Want to quickly understand users? “Crowd source” your research, use comments

Last month I was browsing Fark.com, a popular news and community site, and came upon a link to a Wall Street Journal story about how hard it was for college graduates to get a job. One if the main subjects of the article was a college graduate who had not worked for two years, because he was holding out for a management job. He actually passed over a $40,000 a year opportunity at one point. The Fark commentators, many of whom are un- or underemployed, ripped this guy to shreds. It was, as they call it, an “epic thread” – thousands of comments were posted.

As I was reading it, I started to learn something very interesting. All these different individuals, people from all walks of life, were revealing their attitudes and, to a large extent, themselves, through their comments. It was a user researcher’s dream – unsolicited raw data from users, unedited (save for automatic profanity filters) and pure. I’ve done research projects that had less data points to analyze than this ONE comment thread – and spent a lot of time and money to get it.

Now, this is not to say that this type of approach is a substitute for actual user interviews, but some data is better than no data… And if you are constrained by budgets (and who isn’t these days) then leveraging this open information can provide insights for very little money. Here’s some recommendations as to how to do some quick and dirty “crowd sourced” user research:

Target the right sites/sources

Always keep what you are trying to find out, and let that guide the sources you use. What is the design problem you are trying to solve? What do you need to find out about your users? You have to focus and find the right source of data for your research needs – if you are doing research into attitudes towards technology, then look towards the comments on news sites such as Gizmodo or Engadget. If you are looking at attitudes towards politics, look at sites throughout the political spectrum. And so on.

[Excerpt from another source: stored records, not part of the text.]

(* ===== verification/Chars.v ===== *)
(** * Characters, character classes and number formatting

    What the components use of <cctype>, <locale> and <iomanip>: the classic-locale
    character classes on a [char], the [int]-argument classes of <cctype> (undefined
    on a negative [char] other than EOF), and the formatting of integers by an
    [std::ostringstream]. *)
From S2P Require Import Prelude.
From Stdlib Require Export Ascii.

Create Rewrite HintDb str.

(** The value of a [char] as an [unsigned char], and as the (signed) [char]. *)
Definition code (c : ascii) : Z := Z.of_N (N_of_ascii c).
Definition schar (c : ascii) : Z := if code c <? 128 then code c else code c - 256.
Definition chr (z : Z) : ascii := ascii_of_N (Z.to_N (z `mod` 256)).

Definition dquote : ascii := "034".
Definition newline : ascii := "010".
(** one-character strings *)
Definition quote : string := String dquote "".
Definition eol : string := String newline "".

(** carriage return and line feed *)
Definition crlf : string := String "013" eol.

Definition in_range (lo hi : ascii) (c : ascii) : bool :=
  (code lo <=? code c) && (code c <=? code hi).

Definition isdigit (c : ascii) : bool := in_range "0" "9" c.
Definition isupper (c : ascii) : bool := in_range "A" "Z" c.
Definition islower (c : ascii) : bool := in_range "a" "z" c.
Definition isalpha (c : ascii) : bool := isupper c || islower c.
Definition isxdigit (c : ascii) : bool :=
  isdigit c || in_range "A" "F" c || in_range "a" "f" c.
Definition toupper (c : ascii) : ascii :=
  if islower c then chr (code c - 32) else c.
Definition tolower (c : ascii) : ascii :=
  if isupper c then chr (code c + 32) else c.

(** [std::isxdigit (int)]: the argument has to be an [unsigned char] or EOF (-1). *)
Definition isxdigit_int (c : ascii) : outcome bool :=
  if (schar c <? 0) && negb (schar c =? -1) then Undef else Ok (isxdigit c).

Fixpoint string_map (f : ascii → ascii) (s : string) : string :=
  match s with "" => "" | String c s' => String (f c) (string_map f s') end.

Fixpoint string_all (f : ascii → bool) (s : string) : bool :=
  match s with "" => true | String c s' => f c && string_all f s' end.

(** [std::hex << n] for an [unsigned short], and [std::setw] with [setfill ('0')] *)
Definition hex_digit (n : Z) : ascii :=
  if n <? 10 then chr (code "0" + n) else chr (code "a" + (n - 10)).
Fixpoint hex_loop (fuel : nat) (n : Z) (acc : string) : string :=
  match fuel with
  | O => acc
  | S fuel' =>
      let acc' := String (hex_digit (n `mod` 16)) acc in
      if n `div` 16 =? 0 then acc' else hex_loop fuel' (n `div` 16) acc'
  end.
(** 4 digits are enough for 16 bits *)
Definition hex16 (n : Z) : string := hex_loop 4 (u16 n) "".
Fixpoint pad (n : nat) (fill : ascii) (s : string) : string :=
  match n with O => s | S n' => String fill (pad n' fill s) end.
Definition setw (w : nat) (fill : ascii) (s : string) : string :=
  pad (w - String.length s) fill s.

(** the characters of a string as bytes, and back *)
Definition string_bytes (s : string) : list Z := code <$> String.list_ascii_of_string s.
Definition bytes_string (bs : list Z) : string := String.string_of_list_ascii (chr <$> bs).

(** ** All characters

    A property of characters decided by trying all 256 of them. *)
Definition all_chars : list ascii := (λ n, chr (Z.of_nat n)) <$> seq 0 256.

Lemma code_range c : 0 <= code c < 256.
Proof. unfold code. pose proof (N_ascii_bounded c). lia. Qed.

Lemma chr_code c : chr (code c) = c.
Proof.
  unfold chr. rewrite Z.mod_small by apply code_range.
  unfold code. rewrite N2Z.id. apply ascii_N_embedding.
Qed.

Lemma code_chr z : 0 <= z < 256 → code (chr z) = z.
Proof.
  intros Hz. unfold chr, code. rewrite Z.mod_small by done.
  rewrite N_ascii_embedding by lia. lia.
Qed.

Lemma all_chars_complete c : c ∈ all_chars.
Proof.
  unfold all_chars. apply list_elem_of_fmap. pose proof (code_range c).
  exists (Z.to_nat (code c)). split; [by rewrite Z2Nat.id, chr_code by lia|].
  apply elem_of_seq. lia.
Qed.

(** Reflection: a boolean test that holds of the 256 characters holds of all. *)
Lemma all_chars_forall (f : ascii → bool) :
  forallb f all_chars = true → ∀ c, f c = true.
Proof.
  intros Hf c. rewrite forallb_forall in Hf. apply Hf.
  apply list_elem_of_In, all_chars_complete.
Qed.

Lemma append_cons c (s t : string) : String c s +:+ t = String c (s +:+ t).
Proof. done. Qed.
Lemma append_nil (t : string) : "" +:+ t = t.
Proof. done. Qed.
#[export] Hint Rewrite append_cons append_nil : str.

Lemma string_all_app f s t : string_all f (s +:+ t) = string_all f s && string_all f t.
Proof. induction s as [|c s IH]; [done|]. autorewrite with str; cbn. by rewrite IH, andb_assoc. Qed.

Lemma string_app_assoc (s t u : string) : (s +:+ t) +:+ u = s +:+ (t +:+ u).
Proof. induction s as [|c s IH]; [done|]. autorewrite with str; cbn. by rewrite IH. Qed.

Lemma string_app_nil_r (s : string) : s +:+ "" = s.
Proof. induction s as [|c s IH]; [done|]. autorewrite with str; cbn. by rewrite IH. Qed.

Lemma string_length_app (s t : string) :
  (String.length (s +:+ t) = String.length s + String.length t)%nat.
Proof. induction s as [|c s IH]; [done|]. autorewrite with str; cbn. by rewrite IH. Qed.

Lemma bytes_string_bytes s : bytes_string (string_bytes s) = s.
Proof.
  unfold bytes_string, string_bytes. rewrite <- list_fmap_compose.
  rewrite (list_fmap_ext _ Datatypes.id), list_fmap_id.
  - apply String.string_of_list_ascii_of_string.
  - intros ? c _. apply chr_code.
Qed.
Lemma zlen_string_bytes s : zlen (string_bytes s) = Z.of_nat (String.length s).
Proof.
  unfold zlen, string_bytes. rewrite length_fmap. f_equal.
  induction s as [|c s IH]; [done|]. cbn. by rewrite IH.
Qed.

Lemma string_bytes_app s t : string_bytes (s +:+ t) = string_bytes s ++ string_bytes t.
Proof.
  unfold string_bytes. rewrite <- fmap_app. f_equal.
  induction s as [|c s IH]; [done|]. autorewrite with str. cbn. by rewrite IH.
Qed.

#[export] Hint Resolve code_range : ace.

(** ** Substrings and prefixes *)
Lemma substring_all s : String.substring 0 (String.length s) s = s.
Proof. induction s as [|c s IH]; [done|]. cbn. by rewrite IH. Qed.

Lemma prefix_app s t : String.prefix s (s +:+ t) = true.
Proof.
  induction s as [|c s IH]; [by destruct t|]. autorewrite with str. cbn.
  by destruct (ascii_dec c c).
Qed.

Lemma prefix_split p s : String.prefix p s = true → ∃ t, s = p +:+ t.
Proof.
  revert s. induction p as [|x p IH]; intros s; [by exists s|].
  destruct s as [|y s]; cbn [String.prefix]; [done|].
  destruct (ascii_dec x y) as [->|]; [|done]. intros [t ->]%IH. by exists t.
Qed.

(** ** Tests of all characters *)
Lemma string_all_impl (f g : ascii → bool) s :
  (∀ c, implb (f c) (g c) = true) → string_all f s = true → string_all g s = true.
Proof.
  intros Hfg. induction s as [|c s IH]; [done|]. cbn [string_all].
  intros [Hc Hs]%andb_true_iff. specialize (Hfg c). rewrite Hc in Hfg. cbn in Hfg.
  rewrite Hfg. by apply IH.
Qed.
Lemma char_mono (f g : ascii → bool) :
  forallb (λ c, implb (f c) (g c)) all_chars = true → ∀ c, f c = true → g c = true.
Proof. intros Ha c Hc. pose proof (all_chars_forall _ Ha c) as H. cbn in H. by rewrite Hc in H. Qed.
Lemma string_all_mono (f g : ascii → bool) s :
  forallb (λ c, implb (f c) (g c)) all_chars = true → string_all f s = true → string_all g s = true.
Proof. intros Ha. apply string_all_impl, all_chars_forall, Ha. Qed.
Lemma string_all_bytes (f : ascii → bool) (P : Z → Prop) s :
  (∀ c, f c = true → P (code c)) → string_all f s = true → Forall P (string_bytes s).
Proof.
  intros Hf. induction s as [|c s IH]; [constructor|].
  cbn [string_all]. intros [Hc Hs]%andb_true_iff. constructor; [by apply Hf|by apply IH].
Qed.

(** ** Strings up to their terminator *)
Fixpoint c_string (bs : list Z) : list Z :=
  match bs with
  | [] => []
  | b :: bs' => if b =? 0 then [] else b :: c_string bs'
  end.

Lemma c_string_text bs : Forall (λ z, z ≠ 0) bs → c_string bs = bs.
Proof.
  induction 1 as [|b bs Hb _ IH]; [done|]. cbn [c_string].
  by rewrite (proj2 (Z.eqb_neq b 0)), IH by done.
Qed.
(* ===== verification/Decimal.v ===== *)
(** * Decimal numbers

    What the code uses of the standard streams to print unsigned numbers ([pretty], of
    stdpp, is the decimal representation) and to read them back, and the digits in
    between. *)
From S2P Require Import Prelude Chars.

Definition isalnum (c : ascii) : bool := isalpha c || isdigit c.

Definition all_digits (s : string) : bool := string_all isdigit s.

Fixpoint span_digits (s : string) : string * string :=
  match s with
  | String c s' =>
      if isdigit c then let '(ds, rest) := span_digits s' in (String c ds, rest)
      else ("", s)
  | "" => ("", "")
  end.

(** the value of digits *)
Fixpoint digits_value (acc : Z) (s : string) : Z :=
  match s with
  | "" => acc
  | String c s' => digits_value (10 * acc + (code c - code "0")) s'
  end.

(** [stream >> n] for an unsigned number of [bits] bits and a stream that holds digits:
    their value, or the largest value on overflow; a stream at its end leaves [n] *)
Definition read_unsigned (bits n : Z) (s : string) : Z :=
  let '(digits, _) := span_digits s in
  if bool_decide (digits = "") then n else Z.min (digits_value 0 digits) (2 ^ bits - 1).

Lemma span_digits_app s c t :
  all_digits s = true → isdigit c = false →
  span_digits (s +:+ String c t) = (s, String c t).
Proof.
  intros Hs Hc. induction s as [|d s IH]; unfold all_digits in *.
  - autorewrite with str. cbn [span_digits]. by rewrite Hc.
  - cbn [string_all] in Hs. apply andb_true_iff in Hs as [Hd Hs].
    autorewrite with str. cbn [span_digits]. by rewrite Hd, IH.
Qed.

Lemma span_digits_all s : all_digits s = true → span_digits s = (s, "").
Proof.
  induction s as [|c s IH]; [done|]. unfold all_digits in *. cbn [string_all].
  intros [Hc Hs]%andb_true_iff. cbn [span_digits]. by rewrite Hc, IH.
Qed.

Lemma digit_char n : (n < 10)%N →
  isdigit (pretty_N_char n) = true ∧ code (pretty_N_char n) - code "0" = Z.of_N n.
Proof.
  intros Hn. assert (∃ k : nat, n = N.of_nat k ∧ (k < 10)%nat) as (k & -> & Hk)
    by (exists (N.to_nat n); lia).
  do 10 (destruct k as [|k]; [done|]). lia.
Qed.

(** Printing and reading back, with the digits [s] after the number's. *)
Lemma pretty_N_go_digits x s :
  all_digits s = true →
  all_digits (pretty_N_go x s) = true ∧
  digits_value 0 (pretty_N_go x s) = digits_value (Z.of_N x) s ∧
  (s ≠ "" ∨ (0 < x)%N → pretty_N_go x s ≠ "").
Proof.
  revert s. induction (N.lt_wf_0 x) as [x _ IH]. intros s Hs.
  destruct (decide (x = 0%N)) as [->|Hx].
  - rewrite pretty_N_go_0. split_and!; [done|done|]. intros [?|?]; [done|lia].
  - rewrite pretty_N_go_step by lia.
    destruct (digit_char (x mod 10)) as [Hd Hv]; [apply N.mod_lt; lia|].
    destruct (IH (x / 10)%N ltac:(apply N.div_lt; lia)
      (String (pretty_N_char (x mod 10)) s)) as (Hall & Hval & Hne).
    { unfold all_digits in *. cbn [string_all]. by rewrite Hd. }
    split_and!; [done| |by intros _; apply Hne; left].
    rewrite Hval. cbn [digits_value]. rewrite Hv. f_equal.
    pose proof (N.div_mod x 10). lia.
Qed.

Lemma pretty_digits n :
  0 <= n → all_digits (pretty n) = true ∧ digits_value 0 (pretty n) = n ∧ pretty n ≠ "".
Proof.
  intros Hn. destruct n as [|p|p]; [done| |lia].
  change (pretty (Z.pos p)) with (pretty (N.pos p)).
  unfold pretty, pretty_N. rewrite decide_False by done.
  destruct (pretty_N_go_digits (N.pos p) "") as (Ha & Hv & Hne); [done|].
  split_and!; [done|by rewrite Hv|]. apply Hne. by right.
Qed.

Lemma pad_digits n s :
  all_digits s = true →
  all_digits (pad n "0" s) = true ∧ digits_value 0 (pad n "0" s) = digits_value 0 s.
Proof. intros Hs. induction n as [|n [IHa IHv]]; [done|]. by split. Qed.

(** As many digits as the number has. *)
Lemma pretty_N_go_length k x s :
  (x < 10 ^ N.of_nat k)%N →
  (String.length (pretty_N_go x s) <= k + String.length s)%nat.
Proof.
  revert x s. induction k as [|k IH]; intros x s Hx.
  - assert (x = 0)%N as -> by (cbn in Hx; lia). by rewrite pretty_N_go_0.
  - destruct (decide (x = 0%N)) as [->|Hne]; [rewrite pretty_N_go_0; lia|].
    rewrite pretty_N_go_step by lia.
    assert (Hk : (x / 10 < 10 ^ N.of_nat k)%N).
    { apply N.Div0.div_lt_upper_bound.
      by rewrite Nat2N.inj_succ, N.pow_succ_r' in Hx. }
    pose proof (IH (x / 10)%N (String (pretty_N_char (x mod 10)) s) Hk) as Hl.
    cbn [String.length] in Hl. lia.
Qed.

Lemma pretty_length k n :
  (1 <= k)%nat → 0 <= n < 10 ^ Z.of_nat k → (String.length (pretty n) <= k)%nat.
Proof.
  intros Hk [Hn Hb]. destruct n as [|p|p]; [done| |lia].
  change (pretty (Z.pos p)) with (pretty (N.pos p)).
  unfold pretty, pretty_N. rewrite decide_False by done.
  pose proof (pretty_N_go_length k (N.pos p) "") as Hl. cbn [String.length] in Hl.
  rewrite Nat.add_0_r in Hl. apply Hl.
  apply N2Z.inj_lt. rewrite N2Z.inj_pow, nat_N_Z. exact Hb.
Qed.

(** A number that is printed is read back. *)
Lemma read_unsigned_pretty bits m n :
  0 <= n < 2 ^ bits → read_unsigned bits m (pretty n) = n.
Proof.
  intros Hn. destruct (pretty_digits n) as (Ha & Hv & Hne); [lia|].
  unfold read_unsigned. rewrite span_digits_all by done.
  rewrite bool_decide_false by done. rewrite Hv. lia.
Qed.

Lemma digits_value_nonneg s : all_digits s = true → ∀ acc, 0 <= acc → acc <= digits_value acc s.
Proof.
  induction s as [|c s IH]; [done|]. unfold all_digits in *. cbn [string_all].
  intros [Hc Hs]%andb_true_iff acc Hacc. cbn [digits_value].
  unfold isdigit, in_range in Hc. apply andb_true_iff in Hc as [H1 H2]. bool_lia.
  specialize (IH Hs (10 * acc + (code c - code "0"))). lia.
Qed.

(** A number has at least as many digits as a smaller one. *)
Lemma digits_value_bound s : all_digits s = true → ∀ acc, 0 <= acc →
  digits_value acc s < (acc + 1) * 10 ^ Z.of_nat (String.length s).
Proof.
  induction s as [|c s IH]; unfold all_digits in *; cbn [string_all String.length digits_value].
  - intros _ acc _. lia.
  - intros [Hc Hs]%andb_true_iff acc Hacc.
    unfold isdigit, in_range in Hc. apply andb_true_iff in Hc as [H1 H2]. bool_lia.
    change (code "9") with 57 in H2. change (code "0") with 48 in *.
    specialize (IH Hs (10 * acc + (code c - 48)) ltac:(lia)).
    rewrite Nat2Z.inj_succ, Z.pow_succ_r by lia.
    pose proof (Z.pow_pos_nonneg 10 (Z.of_nat (String.length s)) ltac:(lia) ltac:(lia)). nia.
Qed.

Lemma pretty_length_le n m :
  0 <= n <= m → (String.length (pretty n) <= String.length (pretty m))%nat.
Proof.
  intros Hnm. destruct (pretty_digits m) as (Ha & Hv & Hne); [lia|].
  pose proof (digits_value_bound _ Ha 0 ltac:(lia)) as Hb. rewrite Hv in Hb.
  apply pretty_length; [|lia]. destruct (pretty m); [done|cbn; lia].
Qed.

Fark.com, because it has different sections with a continuous flow of linked stories every day and an active community of users is a great place to start or supplement the message threads you target for analysis.

Each online community has a different personality

Some sites are dominated by personalities that are snarky, intemperate and rude. Others have commentators that post replies that are thoughtful and in many instances are more intelligent than the original article/link they are commenting on. Understand that so that when you analyze the data you gather you can properly frame the comments to inform greater understanding.

Be structured

Set up rules and follow them, even if they may come off to others as arbitrary. But the rules have to be driven by what you are trying to find out about users. If you decide that one of the rules is to only look at users who actively engage with the community, that’s fine… But that has to be driven by a research goal to study only active Internet users. Don’t decide to not look at any comments that contain profanity just because “you don’t like it” – the data is the data, whether you like it or not.

Analyze the data using an affinity exercise

Yes, it’s hardly “green”, but consider printing out the comments in the message thread(s) you have targeted for analysis and doing a card sort/affinity to arrange “like” data points to identify attitudes, potential trends and inform draft conclusions. There are plenty of resources on the net that describe this process, so I won’t repeat that here: Google is your friend.

Ignore online polls

You may be tempted to add online polls and their results in this type of “data mining” exercise. I would avoid it, because in many instances these polls are “self-selecting” and inherently biased by the audience of the site that presents it. Such polls are useful, however, in that it can give you a sense of the community that the site has (see above).

Understand the limits of this approach

This type of analysis is no replacement for good old fashioned ethnographic research or focus groups – it will give you better understanding of users and inform any design work you do, but you still need to “pound the pavement” to get the deep data.